When needing the terminal node to wireless body area network to be scheduled, central node is that each traffic assignments of terminal node are only Vertical dispatching cycle and scheduling duration, and notified the scheduling information of the terminal node to the terminal using connection configuration frame Node, wherein the uplink assignment cell, downlink distribution cell in the connection configuration frame and each money in two-way distribution cell The dispatching cycle of the corresponding business of source configuration field carrying and the scheduling duration；

For each business, the terminal node according to the scheduling information, according to the business the dispatching cycle and The scheduling duration and the central node carry out data interaction.

2. the method according to claim 1, wherein each uplink assignment cell, downlink distribution cell and Wake-up opportunity Assigned Wakeup Phase field and wake-up duration Assigned Wakeup are utilized in two-way distribution cell Period field carries the dispatching cycle of corresponding business.

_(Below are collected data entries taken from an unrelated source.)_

Definition new_LoginLimiter (max_failures window_sec global_max : Z) : LoginLimiter :=
  mkLoginLimiter (if 0 <? max_failures then max_failures else 1) (if 0 <? window_sec then window_sec else 1)
    (if 0 <? global_max then global_max else 1) ∅ new_Entry.

Definition set_peers (p : gmap (list Z) Entry) (l : LoginLimiter) : LoginLimiter :=
  mkLoginLimiter (max_failures_ l) (window_sec_ l) (global_max_ l) p (global_ l).
Definition set_global (e : Entry) (l : LoginLimiter) : LoginLimiter :=
  mkLoginLimiter (max_failures_ l) (window_sec_ l) (global_max_ l) (peers_ l) e.

(** [window_start + static_cast<uint64_t>(window_sec_)] *)
Definition until (l : LoginLimiter) (e : Entry) : Z := u64 (window_start e + u64 (window_sec_ l)).

Definition expired (l : LoginLimiter) (e : Entry) (now : Z) : bool := (failures e =? 0) || (until l e <=? now).

Definition sweep (now : Z) (l : LoginLimiter) : LoginLimiter :=
  if Z.of_nat (size (peers_ l)) <? kSweepAt then l
  else
    let live := filter (fun kv => expired l kv.2 now = false) (peers_ l) in
    set_peers (if kMaxTracked <? Z.of_nat (size live) then ∅ else live) l.

(** [static_cast<int>] of a 64-bit value. *)
Definition to_int (z : Z) : Z := (z + 2 ^ 31) mod 2 ^ 32 - 2 ^ 31.
(** A response reaches the peer whole, or as a prefix when the sending failed. *)
Lemma send_response_wire r outs :
  let '(ok, wire) := send_response r outs in
  exists rest, response_head r ++ rbody r = wire ++ rest /\ (ok = true -> rest = []).
Proof.
  unfold send_response. pose proof (send_all_wire (response_head r) outs) as H. destruct (send_all _ outs) as [[ok wire] outs1].
  destruct H as (rest & Hh & Hok). rewrite Hh. destruct ok; cbn [negb orb].
  - rewrite (Hok eq_refl), app_nil_r. destruct (zlen (rbody r) =? 0) eqn:E; bool_facts.
    + exists []. split; [| done]. destruct (rbody r) as [| x l]; [by rewrite app_nil_r | rewrite zlen_cons in E; pose proof (zlen_nonneg l); lia].
    + pose proof (send_all_wire (rbody r) outs1) as H2. destruct (send_all _ outs1) as [[ok2 wire2] outs2].
      destruct H2 as (rest2 & -> & Hok2). exists rest2. split; [by rewrite app_assoc | done].
  - exists (rest ++ rbody r). split; [by rewrite app_assoc | done].
Qed.

(** The router's 415 goes out as "415 OK": the table has no phrase for it. *)
Lemma phrase_of_415 ct text : ztake 15 (response_head (response 415 ct text)) = str "HTTP/1.1 415 OK".
Proof. reflexivity. Qed.
(* ===== verification/WsHub.v ===== *)
(** The WebSocket hub (src/web/ws_hub.h, src/web/ws_hub.cpp).  A client's
    socket is the script of what its send() and recv() calls will do and the
    bytes that went out on it; the hub is its clients in order and, for the
    theorems, the clients it has closed.  The mutex makes each operation atomic
    but for drop_sessions() and flush_owed(), which release it: what other
    threads do to the hub meanwhile is an argument of theirs.  Theorems: what a
    client receives is the frames sent to it, whole and in order; how its own
    bytes arrive does not matter; a client is closed once. *)
From Stdlib Require Import ZArith Lia List Bool.
From stdpp Require Import base numbers list strings.
From S2P Require Import Prelude TextNum HttpUtil Sha1Base64 HttpServer.
Open Scope Z_scope.

(** ** Frames and the handshake *)

Definition kWsMagic : bytes := str "258EAFA5-E914-47DA-95CA-C5AB0DC85B11".

Definition ws_control_frame (opcode : Z) (payload : bytes) : bytes :=
  let len := if zlen payload <? 125 then zlen payload else 125 in
  [Z.lor 0x80 (Z.land opcode 0x0F); len] ++ ztake len payload.

Definition kOpClose : Z := 0x8.
Definition kOpPing : Z := 0x9.
Definition kMaxInbuf : Z := 1024.
Definition kMaxClients : Z := 64.
Definition kMaxBacklog : Z := 1024 * 1024.
Definition kServiceReadBudget : Z := 4096.

(** [hash_state]: the uninitialised digest on sha1()'s stack. *)
Definition ws_accept_key (hash_state : Sha1) (key : bytes) : bytes := base64_encode (sha1 hash_state (key ++ kWsMagic)).

Definition ws_text_frame (payload : bytes) : bytes :=
  let n := zlen payload in
  [0x81] ++
  (if n <? 126 then [n]
   else if n <=? 0xFFFF then [126; Z.land (Z.shiftr n 8) 0xFF; Z.land n 0xFF]
   else 127 :: map (fun i => Z.land (Z.shiftr n (i * 8)) 0xFF) [7; 6; 5; 4; 3; 2; 1; 0]) ++
  payload.

Definition ws_handshake_response (hash_state : Sha1) (sec_websocket_key : bytes) : bytes :=
  str "HTTP/1.1 101 Switching Protocols" ++ crlf ++ str "Upgrade: websocket" ++ crlf ++ str "Connection: Upgrade" ++ crlf ++
  str "Sec-WebSocket-Accept: " ++ ws_accept_key hash_state sec_websocket_key ++ crlf ++ crlf.

Definition is_websocket_upgrade (req : HttpRequest) : bool :=
  if negb (bool_decide (method req = str "GET")) then false
  else if negb (ascii_ieq (header req (str "Upgrade")) (str "websocket")) then false
  else if negb (ascii_icontains (header req (str "Connection")) (str "upgrade")) then false
  else if negb (bool_decide (header req (str "Sec-WebSocket-Version") = str "13")) then false
  else negb (zlen (header req (str "Sec-WebSocket-Key")) =? 0).

(** ** Sockets *)

(** A send(): at most so many bytes taken, no room, or an error. *)
Inductive ws_send := Took (n : Z) | NoRoom | SendError.
(** A recv(): bytes (none: the peer closed), nothing now, or an error. *)
Inductive ws_recv := Got (b : bytes) | RecvAgain | RecvError.

Record Socket := mkSocket { outs : list ws_send; ins : list ws_recv; wire : bytes }.

Definition send_some (data : bytes) (s : Socket) : Z * Socket :=
  match outs s with
  | [] => (0, s)
  | Took n :: r =>
      let n := Z.max 0 (Z.min n (zlen data)) in
      (n, mkSocket r (ins s) (wire s ++ ztake n data))
  | NoRoom :: r => (0, mkSocket r (ins s) (wire s))
  | SendError :: r => (-1, mkSocket r (ins s) (wire s))
  end.

Definition recv_some (want : Z) (s : Socket) : ws_recv * Socket :=
  match ins s with
  | [] => (RecvAgain, s)
  | Got b :: r =>
      if zlen b <=? want then (Got b, mkSocket (outs s) r (wire s))
      else (Got (ztake want b), mkSocket (outs s) (Got (zdrop want b) :: r) (wire s))
  | x :: r => (x, mkSocket (outs s) r (wire s))
  end.

(** ** Clients *)

Record Client := mkClient { fd : Z; inbuf : bytes; skip : Z; session : bytes; outbuf : bytes; sock : Socket }.

Definition set_out (out : bytes) (s : Socket) (c : Client) : Client :=
  mkClient (fd c) (inbuf c) (skip c) (session c) out s.
Definition set_in (b : bytes) (sk : Z) (c : Client) : Client :=
  mkClient (fd c) b sk (session c) (outbuf c) (sock c).

(** One round per byte owed is enough. *)
Fixpoint flush_loop (fuel : nat) (out : bytes) (s : Socket) : bool * bytes * Socket :=
  match fuel with
  | O => (true, out, s)
  | S fuel =>
      if zlen out =? 0 then (true, out, s)
      else
        let '(n, s) := send_some out s in
        if n <? 0 then (false, out, s)
        else if n =? 0 then (true, out, s)
        else flush_loop fuel (zdrop n out) s
  end.
Lemma read_members_ok ms kvs : Forall2 reads_member ms kvs -> ms <> [] -> forall fuel rest, (length (commas ms) < fuel)%nat ->
  read_members fuel (commas ms ++ 125 :: rest) = Some (kvs, rest).
Proof.
  induction 1 as [| m [k' v] ms kvs Hm Hms IH]; intros Hne fuel rest Hf; [done |].
  destruct Hm as (k & t & -> & Hk & Hp & Ht). cbn [fst snd] in *. subst k'.
  destruct Ht as (Hn & _ & _ & Ht). destruct (plain_text (str k) Hp) as (_ & Hkc & Hku & _).
  destruct fuel as [| fuel]; [lia |]. rewrite (read_member_key k t Hp) in *.
  assert (Hkey : forall s, read_members (S fuel) ((34 :: str k ++ 34 :: 58 :: t) ++ s) =
    '(v, r) ← read_value fuel (t ++ s);
    match skip_while json_blank r with
    | [] => None
    | c :: r => if c =? 44 then '(l, r) ← read_members fuel r; Some ((str k, v) :: l, r) else if c =? 125 then Some ([(str k, v)], r) else None
    end).
  { intros s. cbn [read_members]. cbn [app]. rewrite skip_blank by done. change (34 =? 34) with true. cbv iota.
    rewrite <- app_assoc. cbn [app]. rewrite (read_content _ (58 :: t ++ s) Hkc). cbn [mbind option_bind].
    rewrite skip_blank by done. change (58 =? 58) with true. cbv iota. by rewrite Hku. }
  destruct ms as [| m2 ms].
  - inversion Hms; subst. unfold commas in *. cbn [flat_map] in *. rewrite app_nil_r in *. rewrite Hkey, Ht; [done | | apply ends_cons; by right; right; left].
    cbn [length] in Hf. rewrite length_app in Hf. cbn [length] in Hf. lia.
  - rewrite commas_cons in *. rewrite <- app_assoc, Hkey. rewrite !length_app in Hf. cbn [length] in Hf. rewrite length_app in Hf. cbn [length] in Hf.
    rewrite Ht; [| lia | apply ends_cons; by left]. cbn [mbind option_bind]. rewrite <- app_assoc.
    change ([44] ++ commas (m2 :: ms) ++ 125 :: rest) with (44 :: commas (m2 :: ms) ++ 125 :: rest).
    rewrite skip_blank by done. change (44 =? 44) with true. cbv iota. rewrite IH; [done | done | lia].
Qed.

Lemma reads_obj ms kvs : Forall2 reads_member ms kvs -> reads ([123] ++ commas ms ++ [125]) (JObj kvs).
Proof.
  intros H. split_and!; [done | done | done |]. intros [| fuel] rest Hf He; [cbn in Hf; lia |].
  cbn [app length] in Hf. rewrite length_app in Hf. cbn [length] in Hf. rewrite <- !app_assoc.
  destruct H as [| m kv ms kvs Hm Hms]; [done |].
  pose proof (read_members_ok (m :: ms) (kv :: kvs) ltac:(by constructor) ltac:(done) fuel rest ltac:(lia)) as Hr.
  cbn [read_value app]. rewrite skip_blank by done. change (123 =? 34) with false. change (123 =? 91) with false. change (123 =? 123) with true. cbv iota.
  destruct Hm as (k & t & -> & _ & Hp & _). rewrite (read_member_key k t Hp) in *.
  assert (Hc : exists s, commas ((34 :: str k ++ 34 :: 58 :: t) :: ms) ++ 125 :: rest = 34 :: s) by (by eexists).
  destruct Hc as [s Hs]. rewrite Hs in *. rewrite skip_blank by done. by rewrite Hr.
Qed.

(** ** The values written *)

Definition num_uint (v : Z) : jvalue := JNum false v 0.
Definition num_int (v : Z) : jvalue := JNum (v <? 0) (Z.abs v) 0.
(** The number append_double() writes, see append_double_value. *)
Definition num_double (v : f64) : jvalue :=
  match json_number (append_double v) with Some (neg, m, e) => JNum neg m e | None => JNum false 0 0 end.

Lemma json_number_digits neg v : 0 <= v < 2 ^ 64 -> json_number (minus_if neg ++ u64_text v) = Some (neg, v, 0).
Proof.
  intros Hv. destruct (Z.eq_dec v 0) as [-> | Hne]; [by destruct neg |].
  destruct (u64_text_head v ltac:(lia)) as (c & r & Hu & Hc & Hr).
  destruct (u64_text_spec v ltac:(unfold is_uint; lia)) as (_ & Hd & Hval & _). rewrite Hu in *.
  unfold json_number.
  assert (Hs : (match minus_if neg ++ c :: r with x :: s => if x =? 45 then (true, s) else (false, minus_if neg ++ c :: r) | [] => (false, []) end) =
    (neg, c :: r)) by (destruct neg; cbn [minus_if app]; [done | by rewrite (proj2 (Z.eqb_neq c 45)) by lia]).
  rewrite Hs. unfold NumText.num_int.
  destruct (take_while_all is_digit (c :: r) [] Hd) as [Ht Hk]; [intros x Hx; by apply elem_of_nil in Hx |]. rewrite app_nil_r in Ht, Hk.
  rewrite Ht, Hk, (proj2 (Z.eqb_neq c 48)) by lia. cbn [andb mbind option_bind num_frac num_expo]. rewrite app_nil_r, Hval. done.
Qed.

Lemma reads_uint v : is_uint 64 v -> reads (append_uint v) (num_uint v).
Proof. intros Hv. apply json_number_reads. by apply (json_number_digits false). Qed.

Lemma reads_int v : - 2 ^ 63 <= v < 2 ^ 63 -> reads (append_int v) (num_int v).
Proof. intros Hv. apply json_number_reads, json_number_digits. lia. Qed.

Lemma reads_double v : reads (append_double v) (num_double v).
Proof.
  pose proof (double_is_number v) as (neg & m & e & H). unfold num_double. rewrite H. by apply json_number_reads.
Qed.

(** A member of one of the flat objects. *)
Inductive field := FDouble (v : f64) | FUint (v : Z) | FInt (v : Z) | FBool (v : bool) | FStr (s : bytes).

Definition field_text (f : field) : bytes :=
  match f with
  | FDouble v => append_double v
  | FUint v => append_uint v
  | FInt v => append_int v
  | FBool v => if v then str "true" else str "false"
  | FStr s => [34] ++ json_escape (c_str s) ++ [34]
  end.
Definition field_value (f : field) : jvalue :=
  match f with
  | FDouble v => num_double v
  | FUint v => num_uint v
  | FInt v => num_int v
  | FBool v => JBool v
  | FStr s => JStr (utf8_sanitize (c_str s))
  end.
Definition field_ok (f : field) : Prop :=
  match f with
  | FUint v => is_uint 64 v
  | FInt v => - 2 ^ 63 <= v < 2 ^ 63
  | FStr s => is_bytes s
  | _ => True
  end.

Abbreviation fields := (list (string * field)).
Definition obj_text (fs : fields) : bytes := [123] ++ commas (map (fun kf => member kf.1 (field_text kf.2)) fs) ++ [125].
Definition obj_value (fs : fields) : jvalue := JObj (map (fun kf => (str kf.1, field_value kf.2)) fs).
Definition fields_ok (fs : fields) : Prop := Forall (fun kf => field_ok kf.2) fs.
Definition plain_keys (fs : fields) : bool := forallb (fun kf => plain (str kf.1)) fs.

Lemma c_str_bytes s : is_bytes s -> is_bytes (c_str s).
Proof. induction 1 as [| c s Hc _ IH]; [constructor |]. cbn. destruct (c =? 0); by constructor. Qed.

Lemma reads_field f : field_ok f -> reads (field_text f) (field_value f).
Proof.
  destruct f; cbn [field_ok field_text field_value]; intros H;
    [apply reads_double | by apply reads_uint | by apply reads_int | apply reads_bool_value | by apply reads_str, c_str_bytes].
Qed.

Lemma obj_reads fs : plain_keys fs = true -> fields_ok fs -> reads (obj_text fs) (obj_value fs).
Proof.
  intros Hp Hok. apply reads_obj. induction Hok as [| [k f] fs Hf _ IH]; [constructor |].
  cbn in Hp. apply andb_true_iff in Hp as [Hk Hp]. cbn [map]. constructor; [| by apply IH].
  exists k, (field_text f). split_and!; [done | done | done | by apply reads_field].
Qed.

(** The names of the bits of [bits], lowest first. *)
Definition bit_names (bits : Z) (name_of : Z -> option bytes) (width : Z) : list bytes :=
  flat_map (fun i => if Z.testbit bits i then match name_of (2 ^ i) with Some n => [n] | None => [] end else []) (seqZ 0 width).
Definition names_value (bits : Z) (name_of : Z -> option bytes) (width : Z) : jvalue := JArr (map JStr (bit_names bits name_of width)).

Lemma land_pow2 a i : 0 <= i -> (Z.land a (2 ^ i) =? 0) = negb (Z.testbit a i).
Proof.
  intros Hi. destruct (Z.testbit a i) eqn:E; cbn [negb].
  - apply Z.eqb_neq. intros H. assert (Ht : Z.testbit (Z.land a (2 ^ i)) i = true) by (by rewrite Z.land_spec, E, Z.pow2_bits_true).
    by rewrite H, Z.bits_0 in Ht.
  - apply Z.eqb_eq, Z.bits_inj'. intros n Hn. rewrite Z.land_spec, Z.bits_0. destruct (Z.eq_dec i n) as [-> | Hne]; [by rewrite E |].
    rewrite Z.pow2_bits_false by done. apply andb_false_r.
Qed.

(** The text of the names after the first [k] bits. *)
Definition quoted (n : bytes) : bytes := [34] ++ n ++ [34].
Lemma names_loop_spec n bits name_of width i first :
  0 <= i <= width -> width <= 31 -> (Z.to_nat (width - i) < n)%nat ->
  names_loop n bits (2 ^ i) (2 ^ width - 1) name_of first =
  let names := flat_map (fun i => if Z.testbit bits i then match name_of (2 ^ i) with Some n => [n] | None => [] end else []) (seqZ i (width - i)) in
  if first then commas (map quoted names) else flat_map (fun y => comma ++ y) (map quoted names).
Proof.
  revert i first. induction n as [| n IH]; intros i first Hi Hw Hn; [lia |]. cbn [names_loop].
  destruct (Z.eq_dec i width) as [-> | Hne].
  - rewrite (proj2 (Z.leb_gt _ _)) by lia. rewrite Z.sub_diag. cbn. by destruct first.
  - pose proof (Z.pow_lt_mono_r 2 i width ltac:(lia) ltac:(lia) ltac:(lia)) as Hp.
    assert (Hu : u32 (Z.shiftl (2 ^ i) 1) = 2 ^ (i + 1)).
    { rewrite Z.shiftl_mul_pow2, <- Z.pow_add_r by lia. unfold u32. apply wrap_small.
      pose proof (Z.pow_lt_mono_r 2 (i + 1) 32 ltac:(lia) ltac:(lia) ltac:(lia)). unfold is_uint.
      pose proof (Z.pow_pos_nonneg 2 (i + 1)). lia. }
    rewrite (proj2 (Z.leb_le _ _)) by lia. rewrite Hu, land_pow2 by lia. rewrite negb_involutive.
    rewrite (seqZ_cons i (width - i)) by lia. cbn [flat_map].
    replace (width - i - 1) with (width - (i + 1)) by lia. replace (Z.succ i) with (i + 1) by lia. replace (Z.pred (width - i)) with (width - (i + 1)) by lia.
    destruct (Z.testbit bits i); [destruct (name_of (2 ^ i)) as [nm |] |]; rewrite IH by lia; cbn [app map commas flat_map]; [| done | done].
    destruct first; unfold comma, quoted; cbn [app]; rewrite <- ?app_assoc; cbn [app]; rewrite <- ?app_assoc; reflexivity.
Qed.

Lemma names_text key bits name_of width :
  0 <= width <= 31 -> (forall b n, name_of b = Some n -> plain n = true) -> plain (str key) = true ->
  exists m, append_names key bits name_of (2 ^ width - 1) = m ++ comma /\ reads_member m (str key, names_value bits name_of width).
Proof.
  intros Hw Hn Hk. unfold append_names. pose proof (names_loop_spec 32 bits name_of width 0 true ltac:(lia) ltac:(lia) ltac:(lia)) as H.
  change (2 ^ 0) with 1 in H. rewrite H. clear H. cbv zeta. rewrite Z.sub_0_r. fold (bit_names bits name_of width).
  exists (member key ([91] ++ commas (map quoted (bit_names bits name_of width)) ++ [93])). split.
  - unfold member. rewrite <- !app_assoc. done.
  - eexists key, _. split_and!; [done | done | done |]. apply reads_arr. unfold bit_names.
    induction (seqZ 0 width) as [| i l IH]; [constructor |]. cbn [flat_map]. rewrite !map_app. apply Forall2_app; [| done].
    destruct (Z.testbit bits i); [| constructor]. destruct (name_of (2 ^ i)) as [nm |] eqn:E; [| constructor].
    constructor; [| constructor]. apply reads_plain. by eapply Hn.
Qed.

Lemma find_name_plain {A} (l : list A) (p : A -> bool) (name : A -> bytes) n :
  forallb (fun x => plain (name x)) l = true -> match List.find p l with Some x => Some (name x) | None => None end = Some n -> plain n = true.
Proof.
  intros Hl. destruct (List.find p l) as [x |] eqn:E; [| done]. intros [= <-]. apply find_some in E as [Hx _].
  rewrite forallb_forall in Hl. by apply Hl.
Qed.

Lemma group_names_plain b n : metric_group_name b = Some n -> plain n = true.
Proof. apply find_name_plain. reflexivity. Qed.
Lemma detail_names_plain b n : metric_detail_name b = Some n -> plain n = true.
Proof. apply find_name_plain. reflexivity. Qed.
Lemma c_str_no_nul s : Forall (fun c => c <> 0) s -> c_str s = s.
Proof. induction 1 as [| c s Hc _ IH]; [done |]. cbn. by rewrite (proj2 (Z.eqb_neq c 0)), IH. Qed.

(** The cookie a browser sends back is read as the token. *)
Lemma own_cookie_read d tok :
  Forall cookie_char tok -> zlen tok < 2 ^ 32 -> cookie_value (cookie_name d ++ [61] ++ tok) (cookie_name d) = tok.
Proof.
  intros Htok Hl. destruct (cookie_name_chars d) as [Hn Hnl]. set (name := cookie_name d) in *. clearbody name.
  assert (Hc : c_str name = name) by (apply c_str_no_nul; eapply Forall_impl; [exact Hn |]; intros c (? & ? & ?); lia).
  assert (H59 : (59 ∉ name) /\ (59 ∉ tok)) by (split; intros H; [rewrite Forall_forall in Hn; apply Hn in H | rewrite Forall_forall in Htok; apply Htok in H]; destruct H as (_ & H & _); done).
  unfold cookie_value. rewrite Hc. rewrite cookie_loop_fields; [| lia | | | | ].
  - rewrite (proj2 (Z.leb_le 0 _)) by apply zlen_nonneg. change (zdrop 0 (name ++ [61] ++ tok)) with (name ++ [61] ++ tok).
    rewrite fields_one.
    + assert (Ht : trim_left (name ++ [61] ++ tok) = (name ++ [61]) ++ tok).
      { rewrite <- app_assoc. destruct name as [| c n]; [done |]. apply Forall_cons in Hn as [(Hc1 & _) _]. cbn [app trim_left].
        unfold is_blank. rewrite (proj2 (Z.eqb_neq c 32)), (proj2 (Z.eqb_neq c 9)) by lia. done. }
      cbn [first_sel]. rewrite Ht, after_prefix_app_self. done.
    + rewrite !elem_of_app, list_elem_of_singleton. intros [H | [H | H]]; [exact (proj1 H59 H) | done | exact (proj2 H59 H)].
  - rewrite !zlen_app, Hnl. change (zlen [61]) with 1. lia.
  - rewrite elem_of_app, list_elem_of_singleton. intros [H | H]; [exact (proj1 H59 H) | done].
  - by intros [_ ?]%app_nil.
  - unfold zlen. rewrite Z.sub_0_r. lia.
Qed.

Lemma token_length r : zlen (new_session_token r) = match r with Some b => 2 * zlen b | None => 0 end.
Proof.
  destruct r as [b |]; [| done]. cbn [new_session_token]. induction b as [| x b IH]; [done |]. cbn [flat_map].
  rewrite zlen_app, IH, !zlen_cons. change (@zlen Z []) with 0. lia.
Qed.
(** [sendAudio] *)
Definition sendAudio (audioData : bytes) (c : ASRClient)
  : ASRClient * list Effect :=
  if negb (isConnected c) then (c, [ConsoleWarn])
  else ({| ws := ws c; connectionState := connectionState c;
           audioBuffer := audioBuffer c ++ [audioData];
           sendInterval := sendInterval c |}, []).

(** One firing of the interval callback installed by [startAudioSender]. *)
Definition tick (c : ASRClient) : ASRClient * list Effect :=
  match audioBuffer c with
  | [] => (c, [])
  | _ =>
      if negb (isConnected c) then (c, [])
      else let (mergedData, c1) := mergeAudioBuffer c in
           (c1, sendAudioPacket mergedData false c1)
  end.

(** [finish] *)
Definition finish (c : ASRClient) : ASRClient * list Effect :=
  let (c1, e1) := stopAudioSender c in
  if negb (isConnected c1) then (c1, e1)
  else
    match audioBuffer c1 with
    | _ :: _ =>
        let (mergedData, c2) := mergeAudioBuffer c1 in
        (c2, e1 ++ sendAudioPacket mergedData true c2)
    | [] => (c1, e1 ++ sendAudioPacket [] true c1)
    end.

(** [close] *)
Definition close (c : ASRClient) : ASRClient * list Effect :=
  let (c1, e1) := stopAudioSender c in
  ({| ws := false; connectionState := disconnected;
      audioBuffer := []; sendInterval := sendInterval c1 |},
   e1 ++ (if ws c1 then [WsClose] else [])).

(** How the socket created by [connect] behaves. *)
Inductive ConnectEnv :=
| SocketOpens
| SocketErrors (eventText : jsstring)
| ConstructorThrows (e : Thrown).

(** [connect], run up to the settling of its promise. *)
Definition connect (env : ConnectEnv) (c : ASRClient)
  : ASRClient * list Effect * Res unit :=
  match connectionState c with
  | disconnected =>
      match env with
      | ConstructorThrows e =>
          (setConnectionState disconnected c, [], Throw e)
      | SocketOpens =>
          let c1 := {| ws := true; connectionState := connected;
                       audioBuffer := audioBuffer c;
                       sendInterval := sendInterval c |} in
          let e1 := sendFullClientRequest c1 in
          let (c2, e2) := startAudioSender c1 in
          (c2, e1 ++ e2, Ok tt)
      | SocketErrors eventText =>
          let c1 := {| ws := true; connectionState := disconnected;
                       audioBuffer := audioBuffer c;
                       sendInterval := sendInterval c |} in
          (c1,
           [ConsoleError;
            Callback {| text := String []; isPartial := true;
                        utterances := None;
                        error := Some (msg_connectionError ++ eventText) |}],
           Throw (ErrorObject msg_connectFailed))
      end
  | s => (c, [], Throw (ErrorObject (msg_cannotConnect ++ stateName s)))
  end.

(** The socket's [close] event. *)
Definition onSocketClose (c : ASRClient) : ASRClient * list Effect :=
  stopAudioSender (setConnectionState disconnected c).

(** [DataView.getUint32(0, false)] and [getInt32(0, false)] on a view
    over the whole of [payload]. *)
Definition getUint32 (payload : bytes) : Res Z :=
  match payload with
  | a :: b :: c :: d :: _ =>
      Ok (((u8 a * 256 + u8 b) * 256 + u8 c) * 256 + u8 d)
  | _ => raise engineText RangeError_bounds
  end.

Definition getInt32 (payload : bytes) : Res Z :=
  u <- getUint32 payload ;;
  Ok (if u <? 2 ^ 31 then u else u - 2 ^ 32).

Fixpoint mapM {A B} (f : A -> Res B) (l : list A) : Res (list B) :=
  match l with
  | [] => Ok []
  | x :: r => y <- f x ;; ys <- mapM f r ;; Ok (y :: ys)
  end.

(** [v.map(f)]: only an array has a callable [map]. *)
Definition callMap {B} (v : value) (f : value -> Res B) : Res (list B) :=
  match v with
  | Undefined | Null => raise engineText TypeError_nullish
  | Array l => mapM f l
  | _ => raise engineText TypeError_not_callable
  end.

Definition get := JS.get engineText.
Definition optGet := JS.optGet engineText.

(** The [text] expression of [handleResponse] (lines 526-530). *)
Definition extractText (result : value) : Res value :=
  t1 <- get result (lit "text") ;;
  if truthy t1 then Ok t1 else
  pm <- get result (lit "payload_msg") ;;
  r2 <- optGet pm (lit "result") ;;
  t2 <- optGet r2 (lit "text") ;;
  if truthy t2 then Ok t2 else
  us <- get result (lit "utterances") ;;
  nonEmpty <- (if truthy us
               then len <- getLength engineText us ;; Ok (gtZero len)
               else Ok false) ;;
  if nonEmpty : bool
  then texts <- callMap us (fun u => get u (lit "text")) ;;
       Ok (String (joinEmpty texts))
  else Ok (String []).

3. the method according to claim 1, wherein the method further includes:

When not carrying out data interaction in continuous a scheduling duration between the terminal node and the central node, according to The needs for maintaining the validity of semi-persistent scheduling, in the a+1 scheduling duration, the central node and the terminal node it Between the frame that needs feedback acknowledgment information of interaction one, wherein a is preset regulation coefficient, 0 < a < 31.